Чем богаче душа, заключенная в малом и слабом теле, тем легче ей перейти из фазы горения в фазу затухания и тем свободнее ее вознесение в великое Царство духа, туда, где единственно мы можем передохнуть и найти настоящее упокоение. Впрочем, автору «Умирающего дитя» и «Быть или не быть» излишне напоминать о светлой стороне картины, живописующей гибель смертного, какой бы подчас ужасной она нам ни казалась, в какое бы отчаяние ни повергала. Вы уже сами описали все это, и поскольку к тому же дали волю чувствам боли и любви в своей прощальной песне освобожденной душе, то тем самым лишили боль ее разящего жала еще задолго до того, как это письмо дойдет к Вам. Мы с Люси искренне сочувствуем Вашей боли, одна картина того ужасного, что, вероятнее всего, произошло, заставляет нас полностью разделять ее с Вами, но, хвала Всевышнему, мы знаем также, где и как Вам искать и где Вы найдете не только утешение, но также и вдохновение, которые может даровать лишь такая возвышенная любовь, как Ваша. Господь благословит Вас и даст Вам силу не только обрести утешение самому, но и разделить его с сестрой усопшей».

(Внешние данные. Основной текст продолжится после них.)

(** C36: What is answered: a request passes the screen exactly if one header gives the expected
    credential, one names this machine as host, without a port or with this server's, it is
    a POST to the root, and its first content type is JSON, parameters aside.  Of the
    content types only the first is read: a second one is not refused. *)
Theorem screen_admits (r : HttpRequest) (policy : AuthPolicy) : 0 <= port policy < 2 ^ 16 ->
  Screen r policy = None <->
  sole_header r AUTHORIZATION (expected_authorization policy) /\
  (exists host, sole_header r HOST host /\ loopback host (port policy)) /\
  method r = str "POST" /\ target r = str "/" /\
  exists value, Header r CONTENT_TYPE = Some value /\ IEquals (TrimOws (before (find [Byte.x3b] value) value)) APPLICATION_JSON = true.
Proof.
  intros Hp. rewrite <- (sole_header_iff r HOST (fun v => loopback v (port policy))).
  assert (sole_header r AUTHORIZATION (expected_authorization policy) <->
    CountHeader r AUTHORIZATION = 1 /\ default [] (Header r AUTHORIZATION) = expected_authorization policy) as ->.
  { rewrite (sole_header_iff r AUTHORIZATION (fun v => v = expected_authorization policy)). naive_solver. }
  rewrite <- ConstantTimeEquals_spec, <- IsLoopbackHost_spec by done. unfold Screen.
  destruct (Z.eqb_spec (CountHeader r AUTHORIZATION) 1); cbn [negb]; [|naive_solver].
  destruct (ConstantTimeEquals _ _); cbn [negb]; [|naive_solver].
  destruct (Z.eqb_spec (CountHeader r HOST) 1); cbn [negb]; [|naive_solver].
  destruct (IsLoopbackHost _ _); cbn [negb]; [|naive_solver].
  destruct (decide (method r = str "POST")); [rewrite bool_decide_true by done|rewrite bool_decide_false by done; naive_solver]. cbn [negb].
  destruct (decide (target r = str "/")); [rewrite bool_decide_true by done|rewrite bool_decide_false by done; naive_solver]. cbn [negb].
  destruct (Header r CONTENT_TYPE) as [v|]; [|naive_solver]. destruct (IEquals _ _) eqn:E; cbn [negb]; (split; [|done || (intros (_ & _ & _ & _ & x & [= <-] & Hx); congruence)]); [by eauto 10|done].
Qed.

Definition sample_text : bytes :=
  str "POST / HTTP/1.1" ++ LINE_TERMINATOR ++ str "host: localhost" ++ LINE_TERMINATOR ++ str "Authorization: Basic eDp5" ++ LINE_TERMINATOR ++
  str "Content-Type: application/JSON; charset=utf-8" ++ LINE_TERMINATOR ++ str "Content-Length: 2" ++ HEADER_TERMINATOR ++ str "{}".
Definition sample_policy : AuthPolicy := mkAuthPolicy (str "Basic eDp5") 9332.

Lemma framing_restartable_witness :
  state (FrameRequest sample_text) = Complete /\
  (FrameRequest (sample_text ++ str "GET") = FrameRequest sample_text \/
   exists i, find HEADER_TERMINATOR (sample_text ++ str "GET") = Some i /\ 8190 <= Z.of_nat i <= 8192 /\
     FrameRequest sample_text = Refuse TooLarge PayloadTooLarge).
Proof. split; [by vm_compute|]. apply framing_restartable. by vm_compute. Defined.

(** A request whose two content types disagree is let through. *)
Example second_content_type_admitted :
  let framed := FrameRequest (str "POST / HTTP/1.1" ++ LINE_TERMINATOR ++ str "Host: localhost:9332" ++ LINE_TERMINATOR ++
    str "Authorization: Basic eDp5" ++ LINE_TERMINATOR ++ str "Content-Type: application/json" ++ LINE_TERMINATOR ++
    str "Content-Type: text/plain" ++ LINE_TERMINATOR ++ str "Content-Length: 2" ++ HEADER_TERMINATOR ++ str "{}") in
  state framed = Complete /\ Screen (request framed) sample_policy = None.
Proof. vm_compute. split; reflexivity. Qed.

Lemma screen_admits_witness :
  let r := request (FrameRequest sample_text) in
  0 <= port sample_policy < 2 ^ 16 /\ sole_header r AUTHORIZATION (expected_authorization sample_policy) /\
  exists host, sole_header r HOST host /\ loopback host (port sample_policy).
Proof.
  assert (0 <= port sample_policy < 2 ^ 16) as Hp by (cbn; lia). intros r. split; [exact Hp|].
  destruct (proj1 (screen_admits r sample_policy Hp)) as (H1 & H2 & _); [by vm_compute|]. by split.
Defined.

(** C37: The cookie is never readable by others and never half there: in every state the disk
    goes through, whatever fails underneath, the cookie's file is the old one or the whole
    new credential, for its owner only; the temporary file is the old one, gone, empty, or
    its owner's only; other files are as they were.  A credential that is returned is in
    place and is what a client reads; otherwise the old file is. *)
Theorem cookie_written_safely (token path : bytes) (faults : FsFaults) (disk : Disk) :
  let '(result, states) := Generate token path faults disk in
  Forall (safe token path disk) states /\
  match result with
  | inr credential_ => final disk states !! path = Some (mkFile true credential_) /\ Cookie_Read (Some credential_) false = inr credential_
  | inl _ => final disk states !! path = disk !! path
  end.
Proof.
  unfold Generate. destruct (Z.eqb_spec (zlen token) TOKEN_BYTES) as [Hl|]; [|by split]. cbn [negb]. pose proof (credential_read token Hl) as Hr.
  pose proof (temp_path_ne path) as Hne. assert (safe token path disk disk) as Hs by (unfold safe; auto).
  unfold WriteOwnerOnly. set (d0 := remove _ _ disk). assert (safe token path disk d0) as H0 by (apply safe_remove; exact Hs).
  assert (d0 !! path = disk !! path) as E0 by apply remove_path. clearbody d0.
  destruct (create_fails faults), (permissions_fail faults), (write_fails faults), (rename_fails faults);
    unfold final; cbn [last app from_option id]; unfold id; rewrite ?lookup_insert_eq.
  all: split; [repeat (apply Forall_cons; split); [..|apply Forall_nil]; auto 10 with cookie|].
  all: rewrite ?remove_path; repeat (rewrite lookup_insert_ne by done); try exact E0.
  split; [|exact Hr]. rewrite lookup_delete_ne by done. apply lookup_insert_eq.
Qed.
End Http.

Старший брат фрёкен Вульф, капитан военно-морского флота Петер Вульф написал письмо одному из спасенных с парохода офицеров, но единственное, что ему удалось узнать таким образом — Хенриетту Вульф видели в тот день за столом на завтраке. Потом она обычно удалялась в свою каюту и выходила из нее, как было известно, только к обеду. Катастрофа произошла как раз в этот промежуток времени. Судно окуривали, поджигая деготь, бочка с дегтем опрокинулась, и растекшаяся горящая жидкость быстро распространила вокруг дым и пламя, которые вскоре охватили весь корабль. Следовало полагать, что Хенриетта Вульф, задохнувшись от дыма, умерла в своей каюте и та стала ее могильным склепом на дне Атлантического океана.

Примечания

Они обратились ко мне с просьбой прочесть в Союзе несколько моих сказок. — Речь идет о Рабочем союзе — общественной организации, созданной в Копенгагене в 1853 г. для просветительской деятельности среди рабочих. Первое выступление Андерсена состоялось в нем не в 1858 г., как следует из его записей, а в 1860 г.

Орден Даннеброга — Орденом «Серебряный крест Даннеброга» Андерсен был награжден 31 марта 1858 г.